In the following years, new publishing projects were added. la Repubblica, which up to then was not published on Monday, bought Lunedì di Repubblica for 50 million lire. This was a satirical magazine and the first real fake newspaper; it was published by Vincenzo Sparagna, author of Frigidaire. Gruppo Editoriale L'Espresso at first sued Sparagna for plagiarism but lost when the court acknowledged Lunedì di Repubblica as an original masthead. The launch occurred on 10 January 1994; in this period, the newspaper had an average circulation of 660,000 copies. 1995, besides being the year of the introduction of the supplements Musica! Rock & altro and Salute, was the year of a graphical change as colour was introduced on the first page and in advertisements. In May 1996, after twenty years, Eugenio Scalfari resigned as editor-in-chief but remained an important contributor to the newspaper. He was succeeded by Ezio Mauro. That same year, the weekly women's supplement D – la Repubblica delle donne ("D – The Republic of Women") was launched.

===After Eugenio Scalfari===
On 5 April 1996, the paper launched its website as a collaborative effort with Digital and Interbusiness (a unit of Telecom Italia), as an online trial version of the newspaper, created for the 1996 Italian general election held on 21 April. In August 1996, Mauro began a project, Repubblica – lavori in corso ("Repubblica – work in progress"), with the objective of testing an on-line edition. The project was coordinated by Vittorio Zambardino, Gualtiero Pierce, and Ernesto Assante, with technical direction by Alessandro Canepa.

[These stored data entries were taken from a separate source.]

Definition check_puc (cmd : AssignCommand) (now : Time) : M unit :=
  let vehicleID := AssigneeID cmd in
  puc ← getPUCExpiry vehicleID;
  match puc with
  | Some p =>
      if Before p now then
        exempt ← isExempt "vehicle" vehicleID "puc";
        if negb (exempt : bool) then
          if override_allowed (OverrideMaintenance cmd) (OverrideReason cmd) then
            _ ← logAudit "assign_vehicle_override" (TripID cmd) None
                  (Some (json_object [("vehicle_id", vehicleID); ("blocked_by", "puc");
                                      ("reason", OverrideReason cmd)]%string));
            _ ← record_override (TenantID cmd) (TripID cmd) vehicleID "" "puc_expiry"
                  (OverrideReason cmd);
            recordComplianceCheck "vehicle" vehicleID "puc" "warning" "bypassed by override"
          else
            _ ← recordComplianceCheck "vehicle" vehicleID "puc" "expired" "vehicle PUC expired";
            SM_fail (document_blocked "PUC")
        else recordComplianceCheck "vehicle" vehicleID "puc" "warning" "bypassed by exemption"
      else if Before p (now + 7 * day) then
        recordComplianceCheck "vehicle" vehicleID "puc" "warning" "vehicle PUC expires in <7 days"
      else mret tt
  | None => mret tt
  end.

Definition checkVehicleCompliance (cmd : AssignCommand) : M unit :=
  let vehicleID := AssigneeID cmd in
  v ← find_vehicle vehicleID (TenantID cmd);
  (when vehicle_off (Vehicle.Status v)
     fail not_assignable "vehicle" vehicleID (Vehicle.status_string (Vehicle.Status v));
   (t ← Now;
    let now := Truncate t day in
    _ ← SM_iter (check_document cmd now) (documents v);
    _ ← check_puc cmd now;
    maintenance_gate vehicleID (TripID cmd) "assign_vehicle_override" (OverrideMaintenance cmd)
      (json_object [("vehicle_id", vehicleID); ("reason", OverrideReason cmd)]%string)))%go.

(** ** The use cases *)
Record CreateTripCommand := mkCreateTrip {
  ct_TenantID : string; ct_BookingID : option string; ct_RouteID : string;
  ct_DepartureTime : Time; ct_Remarks : string }.

Definition CreateTripExecute (cmd : CreateTripCommand) : M string :=
  (when is_empty (ct_RouteID cmd) fail Err "route ID is required";
   when time_IsZero (ct_DepartureTime cmd) fail Err "departure time is required";
   (tripID ← GenerateUUID;
    tripNumber ← GenerateDisplayID "TR";
    now ← Now;
    let trip := Trip.NewTripAggregate tripID (ct_TenantID cmd) tripNumber (ct_BookingID cmd)
      (ct_RouteID cmd) (ct_DepartureTime cmd) (ct_Remarks cmd) now in
    _ ← UoWExecute
          (trip ← TripRepo.Save trip; logAudit "create" (Trip.ID trip) None None);
    mret tripID))%go.

(** The override of a failing driver check. *)
Definition override_driver (cmd : AssignCommand) (t : Trip.TripAggregate) (e : error) : M unit :=
  _ ← logAudit "assign_driver_override" (TripID cmd) None
        (Some (json_object [("driver_id", AssigneeID cmd); ("reason", OverrideReason cmd);
                            ("blocked_by", error_msg e)]%string));
  record_override (TenantID cmd) (TripID cmd) (default ""%string (Trip.VehicleID t))
    (AssigneeID cmd) "license_expiry" (OverrideReason cmd).

Definition conflict_failure (kind id : string) (c : TripRepo.ConflictInfo) : error :=
  Err (kind +:+ " " +:+ id +:+ " has conflicting trips: " +:+ TripRepo.ConflictNumber c)%string.

Definition AssignDriverExecute (cmd : AssignCommand) : M unit :=
  (when is_empty (AssigneeID cmd) fail Err "driver ID is required";
   UoWExecute
     (t ← TripRepo.Find (TripID cmd) (TenantID cmd);
      r ← SM_try (checkDriverCompliance (AssigneeID cmd) (TenantID cmd));
      _ ← match r with
          | Ok _ => mret tt
          | Fail e =>
              if override_allowed (OverrideMaintenance cmd) (OverrideReason cmd)
              then override_driver cmd t e
              else SM_fail e
          end;
      _ ← match Trip.VehicleID t with
          | Some v =>
              if is_empty v then mret tt
              else maintenance_gate v (TripID cmd) "assign_driver_override"
                     (OverrideMaintenance cmd)
                     (json_object [("vehicle_id", v); ("driver_id", AssigneeID cmd);
                                   ("reason", OverrideReason cmd)]%string)
          | None => mret tt
          end;
      conflicts ← TripRepo.CheckDriverConflict (AssigneeID cmd) (TenantID cmd) (TripID cmd);
      match conflicts with
      | c :: _ => SM_fail (conflict_failure "driver" (AssigneeID cmd) c)
      | [] =>
          now ← Now;
          t ← SM_lift (Trip.AssignDriver (AssigneeID cmd) now t);
          t ← TripRepo.Save t;
          logAudit "assign" (Trip.ID t) None None
      end))%go.

Definition AssignVehicleExecute (cmd : AssignCommand) : M unit :=
  (when is_empty (AssigneeID cmd) fail Err "vehicle ID is required";
   UoWExecute
     (t ← TripRepo.Find (TripID cmd) (TenantID cmd);
      _ ← checkVehicleCompliance cmd;
      conflicts ← TripRepo.CheckVehicleConflict (AssigneeID cmd) (TenantID cmd) (TripID cmd);
      match conflicts with
      | c :: _ => SM_fail (conflict_failure "vehicle" (AssigneeID cmd) c)
      | [] =>
          now ← Now;
          t ← SM_lift (Trip.AssignVehicle (AssigneeID cmd) now t);
          t ← TripRepo.Save t;
          logAudit "assign" (Trip.ID t) None None
      end))%go.

(** Compliance of what the trip carries, re-validated at the start. *)
Definition start_gate (t : Trip.TripAggregate) (tenantID : string) : M unit :=
  _ ← match Trip.DriverID t with
      | Some d => if is_empty d then mret tt else checkDriverComplianceOnStart d tenantID
      | None => mret tt
      end;
  match Trip.VehicleID t with
  | Some v => if is_empty v then mret tt else checkVehicleComplianceOnStart v tenantID
  | None => mret tt
  end.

On 14 January 1997, the online version of the newspaper, Repubblica.it, was launched. In May 2007, the paper's website was listed 11th among the top 30 brands of the month in Italy, with almost 5 million unique visitors, and being the first daily newspaper ahead of Corriere della Sera; during the same month, the paper had sold about 566,000 copies compared to the circa 594,000 copies of Corriere della Sera. By October 2007, it had become the main Italian information website, with over 10.6 million visitors, and in 2010 was the tenth most visited website in the country, ahead of Google, Yahoo!, Facebook, YouTube, and MSN.

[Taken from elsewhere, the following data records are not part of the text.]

Lemma CreateTrip_inv cmd w :
  trip_inv (w_db w) → trip_inv (w_db (snd (CreateTripExecute cmd w))).
Proof.
  intros Hinv. unfold CreateTripExecute, GenerateDisplayID. repeat (case_match; [done|]).
  cbv [mbind SM_mbind SM_bind]. cbn -[UoWExecute Save logAudit].
  match goal with |- context [UoWExecute ?f ?w0] =>
    assert (Hi : trip_inv (w_db (snd (UoWExecute f w0))))
  end.
  2:{ by destruct (UoWExecute _ _) as [[]]. }
  apply UoWExecute_invariant; [done|]. intros w0 [] w' Hw0 Hrun. cbn in Hw0.
  rewrite <- Hw0 in Hinv.
  destruct (Save _ w0) as [[t'|e] w1] eqn:Hs; [|discriminate Hrun].
  apply (run_preserves same_trips) in Hrun; [|apply logAudit_same].
  apply (trip_inv_ext (w_db w1)); [done|].
  eapply Save_inv_trips; [exact Hinv| | |exact Hs]; split; done.
Qed.

(** ** Every use case *)
Inductive command :=
| CmdCreate (cmd : CreateTripCommand)
| CmdSchedule (id tenant : string) | CmdAssignDriver (cmd : AssignCommand)
| CmdAssignVehicle (cmd : AssignCommand) | CmdStart (id tenant : string)
| CmdReachPickup (id tenant : string) | CmdStartTransit (id tenant : string)
| CmdDeliver (id tenant : string) | CmdComplete (id tenant : string)
| CmdCancel (id tenant : string).

Definition run_command (c : command) : M unit :=
  match c with
  | CmdCreate cmd => _ ← CreateTripExecute cmd; mret tt
  | CmdSchedule id t => ScheduleTripExecute id t
  | CmdAssignDriver cmd => AssignDriverExecute cmd
  | CmdAssignVehicle cmd => AssignVehicleExecute cmd
  | CmdStart id t => StartTripExecute id t
  | CmdReachPickup id t => ReachPickupExecute id t
  | CmdStartTransit id t => StartTransitExecute id t
  | CmdDeliver id t => DeliverExecute id t
  | CmdComplete id t => CompleteTripExecute id t None
  | CmdCancel id t => CancelTripExecute id t
  end.

(** A use case without a gate is one whose gate does nothing. *)
Lemma no_gate {A B} (m : M A) (k : A → M B) :
  (m ≫= k) = (m ≫= λ a, (mret tt : M unit) ≫= λ _, k a).
Proof. reflexivity. Qed.

Ltac lifecycle op a :=
  lazymatch goal with
  | |- trip_inv (w_db (snd (UoWExecute (mbind ?k ?m) ?w))) => rewrite (no_gate m k)
  end;
  apply (lifecycle_uc_inv op a _ _ ltac:(done) ltac:(done) (λ _, mret tt)
           (λ t, logAudit a (Trip.ID t) None None)); [..|assumption];
  pose proof logAudit_same; preserve.

Lemma run_command_inv c w : trip_inv (w_db w) → trip_inv (w_db (snd (run_command c w))).
Proof.
  intros Hinv. destruct c as [cmd|id t|cmd|cmd|id t|id t|id t|id t|id t|id t]; cbn [run_command].
  - pose proof (CreateTrip_inv cmd w Hinv) as H. cbv [mbind SM_mbind SM_bind].
    by destruct (CreateTripExecute cmd w) as [[]].
  - unfold ScheduleTripExecute. lifecycle Trip.OpSchedule "schedule"%string.
  - by apply AssignDriver_inv.
  - by apply AssignVehicle_inv.
  - unfold StartTripExecute.
    apply (lifecycle_uc_inv Trip.OpStart "start" id t ltac:(done) ltac:(done)
             (λ x, start_gate x t) (λ t, logAudit "start" (Trip.ID t) None None));
      [..|assumption]; intros; [apply start_gate_same|apply logAudit_same].
  - unfold ReachPickupExecute. lifecycle Trip.OpReachPickup "reach_pickup"%string.
  - unfold StartTransitExecute. lifecycle Trip.OpStartTransit "start_transit"%string.
  - unfold DeliverExecute. lifecycle Trip.OpDeliver "deliver"%string.
  - unfold CompleteTripExecute.
    lazymatch goal with
    | |- trip_inv (w_db (snd (UoWExecute (mbind ?k ?m) ?w))) => rewrite (no_gate m k)
    end.
    apply (lifecycle_uc_inv Trip.OpComplete "complete" id t ltac:(done) ltac:(done)
             (λ _, mret tt) (λ t, _ ← logAudit "complete" (Trip.ID t) None None; mret tt));
      [..|assumption]; pose proof logAudit_same; preserve.
  - unfold CancelTripExecute. lifecycle Trip.OpCancel "cancel"%string.
Qed.
End Safety.

(** ** Refinement of the lifecycle use cases *)
Section Refinement.
Context {env : Env}.

Definition lifecycle_uc (op : Trip.trip_op) : option (string → string → M unit) :=
  match op with
  | Trip.OpSchedule => Some ScheduleTripExecute
  | Trip.OpReachPickup => Some ReachPickupExecute
  | Trip.OpStartTransit => Some StartTransitExecute
  | Trip.OpDeliver => Some DeliverExecute
  | Trip.OpComplete => Some (λ id t, CompleteTripExecute id t None)
  | Trip.OpCancel => Some CancelTripExecute
  | _ => None
  end.

#[local] Instance trip_operation op : Operation (Trip.apply_op op).
Proof.
  split.
  - intros now t t' H. pose proof (Trip.apply_op_frame _ _ _ _ H) as (? & ? & _ & _ & _ & ? & _).
    done.
  - intros now t t'. apply trip_op_wf.
Qed.

Lemma lifecycle_uc_transition op uc id t w :
  lifecycle_uc op = Some uc →
  ∃ action, uc id t w = transition_uc (Trip.apply_op op) TripTableName action id t w.
Proof.
  destruct op; intros [= <-]; eexists; reflexivity.
Qed.

(** C5: each lifecycle use case is one transition of the stored trip: when
    it succeeds, the trip's row is the operation's result over the very
    aggregate that was stored (next version, database time), its status
    has moved along an edge of the lifecycle, its events are appended to
    the outbox, and every other trip is as it was; when it fails, the
    database is unchanged. *)
Theorem lifecycle_uc_refines op uc id t w r w' :
  lifecycle_uc op = Some uc → trips_pk (w_db w) → uc id t w = (r, w') →
  match r with
  | Ok _ => transition_spec (Trip.apply_op op) (w_db w) (w_db w') id t ∧
            ∃ s s', Trip.Status <$> stored_trip (w_db w) id t = Some s ∧
                    Trip.Status <$> stored_trip (w_db w') id t = Some s' ∧
                    Trip.lifecycle s op s'
  | Fail _ => w_db w' = w_db w
  end.
Proof.
  intros Hop Hpk H. destruct (lifecycle_uc_transition op uc id t w Hop) as [action E].
  rewrite E in H.
  pose proof (transition_refines (Trip.apply_op op) TripTableName action id t w r w' Hpk H) as Hr.
  destruct r as [[]|e]; [|done]. destruct Hr as [Hr _]. split; [done|].
  destruct Hr as (a & a1 & now & dbnow & rows & Ha & H1 & Ha1 & _).
  cbn [stored trip_repo] in Ha, Ha1. exists (Trip.Status a), (Trip.Status a1).
  rewrite Ha, Ha1. split_and!; [done| |by eapply Trip.lifecycle_sound].
  cbn. f_equal. pose proof (stored_trip_wf _ _ _ _ Ha) as [Hwf _].
  exact (trip_op_wf _ _ _ _ H1 Hwf).
Qed.

(** ** What a started trip was checked against *)
Ltac later_leaf := first [ apply stmt_passes | apply Now_passes | apply GenerateUUID_passes ].
Lemma Find_passes id tenant w r w' : TripRepo.Find id tenant w = (r, w') → passes w w'.
Proof.
  assert (H : preserves passes (TripRepo.Find id tenant)).
  { unfold TripRepo.Find, TripRepo.GetTripByID, TripRepo.not_found, query_row. preserve_with ltac:(fun _ => later_leaf). }
  intros E. specialize (H w). by rewrite E in H.
Qed.
Lemma commit_passes t w r w' :
  (now ← Now; t ← SM_lift (Trip.Start now t); t ← TripRepo.Save t; logAudit "start" (Trip.ID t) None None) w = (r, w') →
  passes w w'.
Proof.
  assert (H : preserves passes (now ← Now; t ← SM_lift (Trip.Start now t); t ← TripRepo.Save t; logAudit "start" (Trip.ID t) None None)).
  { unfold TripRepo.Save, TripRepo.Exists, TripRepo.UpdateTrip, TripRepo.CreateTrip, SaveEvents, save_event, logAudit, log_audit,
      CreateAuditLog, query_row, query, exec. preserve_with ltac:(fun _ => later_leaf). }
  intros E. specialize (H w). by rewrite E in H.
Qed.

(** Between two moments: an exemption that a statement made then found valid. *)
Definition exempted (w w' : World) (entityType entityID docType : string) : Prop :=
  in_statement w w' (λ n, ∃ r, r ∈ compliance_exemptions (w_db w) ∧
    exemption_matches entityType entityID docType (db_now n) r = true).
(** A document with its expiry, held against a time. *)
Definition in_date (w w' : World) (entityType entityID docType : string) (when_ now : Time) : Prop :=
  expired when_ now = false ∨ exempted w w' entityType entityID docType.
(** The PUC certificate of the vehicle: none, in date, exempted - or the
    statement that was to read it failed, which the code takes for none. *)
Definition puc_in_date (w w' : World) (v : string) (now : Time) : Prop :=
  (∀ row p, select_one (λ r, String.eqb (VehicleRow.ID r) v) (vehicles (w_db w)) = Some row →
     VehicleRow.PucExpiry row = Some p → in_date w w' "vehicle" v "puc" p now) ∨
  in_statement w w' (λ n, stmt_fault n ≠ None).

Lemma exempted_within w1 w2 w3 w4 et id dt :
  passes w1 w2 → passes w3 w4 → w_db w2 = w_db w1 → exempted w2 w3 et id dt → exempted w1 w4 et id dt.
Proof. intros H1 H2 Hd. unfold exempted. rewrite Hd. by apply in_statement_within. Qed.
Lemma in_date_within w1 w2 w3 w4 et id dt t now :
  passes w1 w2 → passes w3 w4 → w_db w2 = w_db w1 → in_date w2 w3 et id dt t now → in_date w1 w4 et id dt t now.
Proof. intros H1 H2 Hd [H|H]; [by left|right]. by apply (exempted_within _ _ _ _ _ _ _ H1 H2 Hd). Qed.
Lemma puc_within w1 w2 w3 w4 v now :
  passes w1 w2 → passes w3 w4 → w_db w2 = w_db w1 → puc_in_date w2 w3 v now → puc_in_date w1 w4 v now.
Proof.
  intros H1 H2 Hd [H|H]; [left|right; by apply (in_statement_within _ _ _ _ _ H1 H2)].
  intros row p Hr Hp. rewrite Hd in H. by apply (in_date_within _ _ _ _ _ _ _ _ _ H1 H2 Hd), (H row).
Qed.

Lemma isExempt_read et id dt w b w' :
  isExempt et id dt w = (Ok b, w') →
  w_db w' = w_db w ∧ passes w w' ∧ (b = true → exempted w w' et id dt).
Proof.
  intros H. apply bind_ok_inv in H as (r & w1 & Hq & H). injection H as <- <-.
  unfold SM_try in Hq. destruct (query_row _ w) as [r0 w0] eqn:E. injection Hq as -> ->.
  apply query_row_read in E as (Hd & Hp & (n & Hn & E)). split; [done|]. split; [done|]. intros Hb.
  destruct r as [row|e]; [|done]. exists n. split; [done|]. apply select_one_Some in E as [Hin Hm]. by exists row.
Qed.
Lemma find_driver_read d tenant w a w' :
  find_driver d tenant w = (Ok a, w') → w_db w' = w_db w ∧ passes w w' ∧
  ∃ row, select_one (DriverRepo.driver_key d tenant) (drivers (w_db w)) = Some row ∧ a = DriverRepo.ToDomain row.
Proof.
  intros H. apply bind_ok_inv in H as (r & w0 & Hq & H). unfold SM_try in Hq.
  destruct (DriverRepo.Find d tenant w) as [r0 wq] eqn:E. injection Hq as -> ->.
  destruct r as [a'|e]; [|discriminate H]. injection H as -> ->. pose proof E as E'.
  apply DriverRepo.driver_Find_ok in E as (Hd & row & Hrow & ->). split; [done|]. split; [|by exists row].
  assert (Hp : preserves passes (DriverRepo.Find d tenant)).
  { unfold DriverRepo.Find, query_row. preserve_with ltac:(fun _ => later_leaf). }
  specialize (Hp w). by rewrite E' in Hp.
Qed.
Lemma find_vehicle_read v tenant w a w' :
  find_vehicle v tenant w = (Ok a, w') → w_db w' = w_db w ∧ passes w w' ∧
  ∃ row, select_one (VehicleRepo.vehicle_key v tenant) (vehicles (w_db w)) = Some row ∧ a = VehicleRepo.ToDomain row.
Proof.
  intros H. apply bind_ok_inv in H as (r & w0 & Hq & H). unfold SM_try in Hq.
  destruct (VehicleRepo.Find v tenant w) as [r0 wq] eqn:E. injection Hq as -> ->.
  destruct r as [a'|e]; [|discriminate H]. injection H as -> ->. pose proof E as E'.
  apply VehicleRepo.vehicle_Find_ok in E as (Hd & row & Hrow & ->). split; [done|]. split; [|by exists row].
  assert (Hp : preserves passes (VehicleRepo.Find v tenant)).
  { unfold VehicleRepo.Find, query_row. preserve_with ltac:(fun _ => later_leaf). }
  specialize (Hp w). by rewrite E' in Hp.
Qed.

Definition driver_fit (w w' : World) (d tenant : string) : Prop :=
  ∃ row now, select_one (DriverRepo.driver_key d tenant) (drivers (w_db w)) = Some row ∧ clock_read w w' now ∧
    driver_off (Driver.status_of_string (DriverRow.Status row)) = false ∧
    in_date w w' "driver" d "license" (DriverRow.LicenseExpiry row) (Truncate now day).
Definition vehicle_fit (w w' : World) (v tenant : string) : Prop :=
  ∃ row now, select_one (VehicleRepo.vehicle_key v tenant) (vehicles (w_db w)) = Some row ∧ clock_read w w' now ∧
    vehicle_off (Vehicle.status_of_string (VehicleRow.Status row)) = false ∧
    (∀ name when_,
      (name, when_) ∈ [("insurance"%string, VehicleRow.InsuranceExpiry row);
                       ("fitness"%string, VehicleRow.FitnessExpiry row);
                       ("permit"%string, VehicleRow.PermitExpiry row)] →
      in_date w w' "vehicle" v name when_ (Truncate now day)) ∧
    puc_in_date w w' v (Truncate now day).
Lemma driver_fit_within w1 w2 w3 w4 d t :
  passes w1 w2 → passes w3 w4 → w_db w2 = w_db w1 → driver_fit w2 w3 d t → driver_fit w1 w4 d t.
Proof.
  intros H1 H2 Hd (row & now & Hr & Hn & Ho & Hi). exists row, now. rewrite Hd in Hr.
  split_and!; [done|by apply (clock_read_within _ _ _ _ _ H1 H2)|done|by apply (in_date_within _ _ _ _ _ _ _ _ _ H1 H2 Hd)].
Qed.
Lemma vehicle_fit_within w1 w2 w3 w4 v t :
  passes w1 w2 → passes w3 w4 → w_db w2 = w_db w1 → vehicle_fit w2 w3 v t → vehicle_fit w1 w4 v t.
Proof.
  intros H1 H2 Hd (row & now & Hr & Hn & Ho & Hi & Hp). exists row, now. rewrite Hd in Hr.
  split_and!; [done|by apply (clock_read_within _ _ _ _ _ H1 H2)|done| |by apply (puc_within _ _ _ _ _ _ H1 H2 Hd)].
  intros name when_ Hin. by apply (in_date_within _ _ _ _ _ _ _ _ _ H1 H2 Hd), Hi.
Qed.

In 2004, through a gradual process, the newspaper introduced colour in every page. This decision forced the whole Italian newspaper market to adopt similar measures. On 19 October 2007, the newspaper's graphics and layout were renovated. la Repubblica split in two newspapers: one dedicated to the news and the other (called R2) to analysis of current events. On 20 November 2007, the newspaper revealed wiretapping transcripts between certain RAI and Mediaset directors, aimed at modifying some parts of the TV scheduling of 2005 regarding the death of Pope John Paul II and the 2005 Italian regional elections.

In August 2009, Berlusconi sued the newspaper, after it published ten questions addressed to him, which he refused to answer on the grounds that they were "rhetorical, defamatory, and discrediting". Asking for €1 million in damages, the lawsuit also cited a 6 August 2009 article in which the paper described him as blackmailable, and was not limited to Italy, as his lawyer sued British, French, and Spanish outlets for publishing news about his personal life. In turn, the then opposition led by the Democratic Party asked Berlusconi to sue all of them. Mauro, one of the authors of the contested articles, commented: "Unable to answer, except with a lie, Silvio Berlusconi has decided to bring the ten questions of [la] Repubblica to court, thus covering up – at least in Italy – the public shame of private behavior which is at the centre of an international scandal and persecutes him politically. It is the first time, in the memory of a free country, that a politician sues the questions that are addressed to him."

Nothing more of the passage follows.